**Records for processing**

(** The child of a node is read, and its subtree is walked. *)
Lemma walks_child k (n : btnode) child q t Q m xs :
  (∀ Φ Ψ, k ↦ n -∗ (k ↦ n -∗ Φ q) -∗ wp (child (Some k)) Φ Ψ) →
  walks (is_btree q t) (m q) xs →
  walks (k ↦ n ∗ is_btree q t ∗ Q) (c ← child (Some k); m c) xs.
Proof.
  intros Hc Hm done rest Hall. unfold hoare. iIntros "[(Hk & Ht & HQ) HI]".
  wp_focus. iApply (Hc with "Hk"). iIntros "Hk".
  iApply (hoare_wp_ret with "[Ht HI]"); [by eapply Hm|iFrame|]. iIntros (b) "[$ $]". iFrame.
Qed.

Lemma walks_equiv P P' m xs : P ⊣⊢ P' → walks P' m xs → walks P m xs.
Proof.
  intros HP Hm done rest Hall. 
  eapply hoare_conseq; [by eapply Hm| | |done]; intros; by rewrite HP.
Qed.

Lemma walks_left k d l r tl tr m xs :
  walks (is_btree l tl) (m l) xs →
  walks (k ↦ BTNode d l r ∗ is_btree l tl ∗ is_btree r tr) (c ← LEFT (Some k); m c) xs.
Proof.
  apply walks_child. iIntros (Φ Ψ) "Hk H". unfold LEFT. wp_load "Hk". by iApply "H".
Qed.

Lemma walks_right k d l r tl tr m xs :
  walks (is_btree r tr) (m r) xs →
  walks (k ↦ BTNode d l r ∗ is_btree l tl ∗ is_btree r tr) (c ← RIGHT (Some k); m c) xs.
Proof.
  intros H. eapply walks_equiv; [|eapply (walks_child _ (BTNode d l r)), H].
  - by rewrite (comm _ (is_btree l tl)).
  - iIntros (Φ Ψ) "Hk H". unfold RIGHT. wp_load "Hk". by iApply "H".
Qed.
Lemma walks_branch p d tl tr m xs :
  (∀ k l r, p = Some k →
    walks (k ↦ BTNode d l r ∗ is_btree l tl ∗ is_btree r tr) m xs) →
  walks (is_btree p (Branch d tl tr)) m xs.
Proof.
  intros Hm done rest Hall. unfold hoare. iIntros "[(%k & %l & %r & -> & H) HI]".
  iApply (hoare_wp_ret with "[H HI]"); [by eapply (Hm k l r)|iFrame|].
  iIntros (b) "[H $]". hfin.
Qed.

Lemma walks_leaf p m : (p = NULL → m = mret true) → walks (is_btree p Leaf) m [].
Proof.
  intros Hm done rest Hall. unfold hoare. iIntros "[-> HI]". rewrite Hm //.
  iApply wp_ret. rewrite app_nil_r. hfin.
Qed.

Lemma preorder_walks fuel p t :
  height t < fuel → walks (is_btree p t) (preorder_traverse fuel p (Some f)) (preorder t).
Proof.
  revert p t. induction fuel as [|fuel IH]; intros p [|d tl tr] Hh; simpl in Hh; [lia|lia|by apply walks_leaf; intros ->|].
  apply walks_branch. intros k l r ->.
  cbn [preorder_traverse]. apply walks_node.
  - apply (walks_data k (BTNode d l r)).
  - apply walks_left, IH. lia.
  - apply walks_right, IH. lia.
Qed.

Lemma inorder_walks fuel p t :
  height t < fuel → walks (is_btree p t) (inorder_traverse fuel p (Some f)) (inorder t).
Proof.
  revert p t. induction fuel as [|fuel IH]; intros p [|d tl tr] Hh; simpl in Hh; [lia|lia|by apply walks_leaf; intros ->|].
  apply walks_branch. intros k l r ->.
  cbn [inorder_traverse]. apply walks_node.
  - apply walks_left, IH. lia.
  - apply (walks_data k (BTNode d l r)).
  - apply walks_right, IH. lia.
Qed.

Lemma postorder_walks fuel p t :
  height t < fuel → walks (is_btree p t) (postorder_traverse fuel p (Some f)) (postorder t).
Proof.
  revert p t. induction fuel as [|fuel IH]; intros p [|d tl tr] Hh; simpl in Hh; [lia|lia|by apply walks_leaf; intros ->|].
  apply walks_branch. intros k l r ->.
  cbn [postorder_traverse]. apply walks_node.
  - apply walks_left, IH. lia.
  - apply walks_right, IH. lia.
  - apply (walks_data k (BTNode d l r)).
Qed.
End walk.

**Exercise directions**
Give back, unchanged, the run of lines in the listing above that begins at the line containing "- by rewrite (comm _ (is_btree l tl))." and ends at the line containing "iApply wp_ret. rewrite app_nil_r. hfin.", both included.

**Answer for this exercise**
  - by rewrite (comm _ (is_btree l tl)).
  - iIntros (Φ Ψ) "Hk H". unfold RIGHT. wp_load "Hk". by iApply "H".
Qed.
Lemma walks_branch p d tl tr m xs :
  (∀ k l r, p = Some k →
    walks (k ↦ BTNode d l r ∗ is_btree l tl ∗ is_btree r tr) m xs) →
  walks (is_btree p (Branch d tl tr)) m xs.
Proof.
  intros Hm done rest Hall. unfold hoare. iIntros "[(%k & %l & %r & -> & H) HI]".
  iApply (hoare_wp_ret with "[H HI]"); [by eapply (Hm k l r)|iFrame|].
  iIntros (b) "[H $]". hfin.
Qed.

Lemma walks_leaf p m : (p = NULL → m = mret true) → walks (is_btree p Leaf) m [].
Proof.
  intros Hm done rest Hall. unfold hoare. iIntros "[-> HI]". rewrite Hm //.
  iApply wp_ret. rewrite app_nil_r. hfin.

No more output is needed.